Moreover, the only issue in this case was whether the doctors had a “sufficiently
culpable state of mind,” Farmer v. Brennan, 
511 U.S. 825
, 834 (1994); 
Holloway, 700 F.3d at 1072
, which the court accurately recognized as a subjective inquiry that did not require
an expert, see Ledford v. Sullivan, 
105 F.3d 354
, 359–60 (7th Cir. 1997).

       Finally, Powell argues that the district court abused its discretion by denying him
counsel because the case involved conflicting medical testimony and he is incarcerated,
indigent, and lacks legal training. But as the district court correctly pointed out, Powell
demonstrated over the course of litigation that he was competent to litigate his case.

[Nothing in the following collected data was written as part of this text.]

(** * 2dRectPack: the [Box] primitive and the [Packer] engine

    A shallow embedding of [src/packer/Box.ts] and [src/packer/Packer.ts].

    Numbers.  Every coordinate, size, identifier and mark handled by the
    engine is modelled as an integer of [Z] (the page feeds the engine with
    [parseInt] results and a JSON table of integers, and the engine only
    adds, subtracts, multiplies and compares them).  A JavaScript number is
    a binary64 float: it holds every integer of magnitude at most [2 ^ 53],
    and the sum, the difference or the product of two such integers is
    computed without rounding when it is again of magnitude at most
    [2 ^ 53]; beyond, it is rounded.  The comparisons and the copies of the
    engine never round.  What can round are the sums [left + width] and
    [top + height] of [findBoxPosition], the differences [right - left] and
    [bottom - top] of [Box.setCoord] and [Box.createFromCoord], the lengths
    added up by [calculateScore], and the products and sums of
    [calculateFullness].  The integers of the model are the numbers of the
    source as long as these stay within [2 ^ 53]: the properties below that
    rest on the value of such a sum, difference or product are stated for
    containers whose sides, or whose area, are at most [2 ^ 53], and the
    properties that rest on comparisons and copies alone carry no bound.
    The single division of the engine, in [calculateFullness], produces a
    [jsnum]: the quotient as a rational, an infinity or NaN.  The source
    returns the double nearest to that rational; rounding to nearest keeps
    the order and leaves 0 and 1 as they are.

    Objects.  A [Box] object is a record; its mutable fields are updated by
    the setters below.  Arrays are lists.  The same [Box] objects sit in
    [boxes] and, after a [pack], in [notPlacedBoxes] or [badBoxes]: their
    only field that is ever written after creation is [needRemove], and
    [pack] leaves it [false] on every element of [boxes] when it returns, so
    between two calls of the public operations the aliased copies agree. *)

From Stdlib Require Import ZArith List Bool Lia ZifyBool QArith Lqa Permutation Arith.
From Equations Require Import Equations.
From Equations.Prop Require Import Logic.
Import ListNotations.
Open Scope Z_scope.

(** ** JavaScript numbers produced by a division *)

Inductive jsnum : Type :=
| Fin (q : Q)
| PosInf
| NegInf
| NaN.

(** [a / b] on two integers, as IEEE division decides the special cases. *)
Definition jsdiv (a b : Z) : jsnum :=
  if b =? 0 then
    if a =? 0 then NaN else if 0 <? a then PosInf else NegInf
  else Fin (inject_Z a / inject_Z b)%Q.

(** [1 - x]. *)
Definition js_one_minus (x : jsnum) : jsnum :=
  match x with
  | Fin q => Fin (1 - q)%Q
  | PosInf => NegInf
  | NegInf => PosInf
  | NaN => NaN
  end.

(** [x === -1]. *)
Definition js_is_minus_one (x : jsnum) : bool :=
  match x with
  | Fin q => Qeq_bool q (-1 # 1)
  | _ => false
  end.

(** [0 <= x <= 1]; false of NaN and of the infinities. *)
Definition in_unit_interval (x : jsnum) : Prop :=
  match x with
  | Fin q => (0 <= q /\ q <= 1)%Q
  | _ => False
  end.

(** ** Box.ts *)

Module Box.

Record t : Type := mk {
  width : Z;
  height : Z;
  left : Z;
  top : Z;
  right : Z;
  bottom : Z;
  id : Z;
  mark : Z;
  needRemove : bool
}.

(** [new Box()]: every constructor argument defaults to 0. *)
Definition new : t := mk 0 0 0 0 0 0 0 0 false.

Definition setId (b : t) (v : Z) : t :=
  mk (width b) (height b) (left b) (top b) (right b) (bottom b) v (mark b)
     (needRemove b).

Definition setMark (b : t) (v : Z) : t :=
  mk (width b) (height b) (left b) (top b) (right b) (bottom b) (id b) v
     (needRemove b).

Definition setNeedRemove (b : t) (v : bool) : t :=
  mk (width b) (height b) (left b) (top b) (right b) (bottom b) (id b)
     (mark b) v.

Definition createFromSize (w h i : Z) : t := mk w h 0 0 w h i 0 false.

Definition createFromCoord (l tp r bt : Z) : t :=
  mk (r - l) (bt - tp) l tp r bt 0 0 false.

(** [clone] builds a new object: the mark is 0 and [needRemove] takes the
    field initialiser [false]. *)
Definition clone (b : t) : t :=
  mk (width b) (height b) (left b) (top b) (right b) (bottom b) (id b) 0
     false.

Definition setCoord (b : t) (l tp r bt : Z) : t :=
  mk (r - l) (bt - tp) l tp r bt (id b) (mark b) (needRemove b).

Definition setSize (b : t) (w h : Z) : t :=
  mk w h (left b) (top b) (left b + w) (top b + h) (id b) (mark b)
     (needRemove b).

Definition square (b : t) : Z := width b * height b.

Definition isContained (a b : t) : bool :=
  (left a >=? left b) && (top a >=? top b) &&
  (right a <=? right b) && (bottom a <=? bottom b).

Definition isTouched (a b : t) : bool :=
  (right a >? left b) && (left a <? right b) &&
  (bottom a >? top b) && (top a <? bottom b).
(** * group_tasks.py: classification of task names by model series

    A shallow embedding of [src/group_tasks.py] ([get_model_series],
    [group_tasks_by_series], [write_groups_to_markdown] and [main]) and of
    [format_entry_to_table] from [src/modelFormatResult.py], together with
    the part of Python's [re] module that the rule list of
    [get_model_series] exercises.

    - Python strings are lists of code points; results that may raise
      live in [result].
    - [Sre] holds the pattern syntax and [re.compile]; [Matcher] the
      backtracking matcher behind [Pattern.search].
    - [GroupTasks] holds the functions of group_tasks.py.
    - [WithCache] passes the compile cache of [re] through them.
    - [Builtins] holds the built-in operations the reports use.
    - [ModelFormatResult] holds the table formatter of modelFormatResult.py.
    - [Ghost], [Shape] and [Layout] hold the notions that only the
      statements use.
    - The lemmas and the theorems about the claims follow, then the
      further properties of the scripts. *)

From Stdlib Require Import NArith ZArith String Ascii List Lia Bool.
From stdpp Require Import base option list gmap sorting.

Local Open Scope N_scope.
Local Open Scope nat_scope.

(* ------------------------------------------------------------------ *)
(** ** Python strings *)

(** A Python [str] is a sequence of Unicode code points. *)
Abbreviation str := (list N).

Definition ord (a : ascii) : N := N_of_ascii a.

(** String literals of the source, as [str]. *)
Fixpoint py (s : string) : str :=
  match s with
  | EmptyString => []
  | String a s' => ord a :: py s'
  end.

(** [s[i:j]] for [0 <= i <= j]. *)
Definition slice (s : str) (i j : nat) : str := take (j - i) (drop i s).

(** The character tables of the interpreter's Unicode database outside
    ASCII.  They change with the Unicode version the interpreter ships, so
    they are taken as an interface; the ASCII rows are fixed below. *)
Class UnicodeData : Type := {
  ucd_decimal : N -> bool;
  ucd_whitespace : N -> bool
}.

(** [_Py_ascii_whitespace]: TAB, LF, VT, FF, CR, FS, GS, RS, US, SPACE. *)
Definition ascii_whitespace (ch : N) : bool :=
  ((9 <=? ch) && (ch <=? 13) || (28 <=? ch) && (ch <=? 32))%N.

Definition Py_UNICODE_ISSPACE `{UnicodeData} (ch : N) : bool :=
  if (ch <? 128)%N then ascii_whitespace ch else ucd_whitespace ch.

Definition Py_UNICODE_ISDECIMAL `{UnicodeData} (ch : N) : bool :=
  if (ch <? 128)%N then ((48 <=? ch) && (ch <=? 57))%N else ucd_decimal ch.

(* ------------------------------------------------------------------ *)
(** ** Computations that may raise *)

Inductive exn : Type :=
| re_error (msg : string).

Inductive result (A : Type) : Type :=
| Return (a : A)
| Raise (e : exn).
Arguments Return {A} a.
Arguments Raise {A} e.

Global Instance result_ret : MRet result := fun A a => Return a.

Global Instance result_bind : MBind result := fun A B f c =>
  match c with
  | Return a => f a
  | Raise e => Raise e
  end.

(** Evaluate the elements of a list display left to right; the first one
    that raises aborts the construction. *)
Fixpoint sequence {A} (cs : list (result A)) : result (list A) :=
  match cs with
  | [] => Return []
  | c :: cs' => a ← c; l ← sequence cs'; Return (a :: l)
  end.

(* ------------------------------------------------------------------ *)
(** ** The [re] module: syntax *)

Module Sre.

Inductive category : Type := CATEGORY_DIGIT | CATEGORY_SPACE.

(** The members of a character set. *)
Inductive set_item : Type :=
| LITERAL (c : N)
| RANGE (lo hi : N)
| CATEGORY (k : category).

(** Parsed patterns.  [In] matches one character; [MaxRepeat lo hi s] is
    the greedy repetition of a one-character set ([hi = None] is
    unbounded); [Assert back r] is a look-ahead when [back = 0] and a
    look-behind over [back] characters otherwise. *)
Inductive regex : Type :=
| Empty
| In (items : list set_item)
| MaxRepeat (lo : nat) (hi : option nat) (items : list set_item)
| Seq (r1 r2 : regex)
| Branch (r1 r2 : regex)
| Subpattern (r : regex)
| Assert (back : nat) (r : regex).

Powell filed “cogent pleadings” and defeated an earlier motion for summary judgment
on exhaustion grounds; his claims and knee injury were not novel or complex; and he
had personal knowledge of the facts underlying his claims and was able to obtain his
own medical records. See Olson v. Morgan, 
750 F.3d 708
, 711–12 (7th Cir. 2014); Pruitt v.
Mote, 
503 F.3d 647
, 654–55 (7th Cir. 2007) (en banc).

                                                                               AFFIRMED.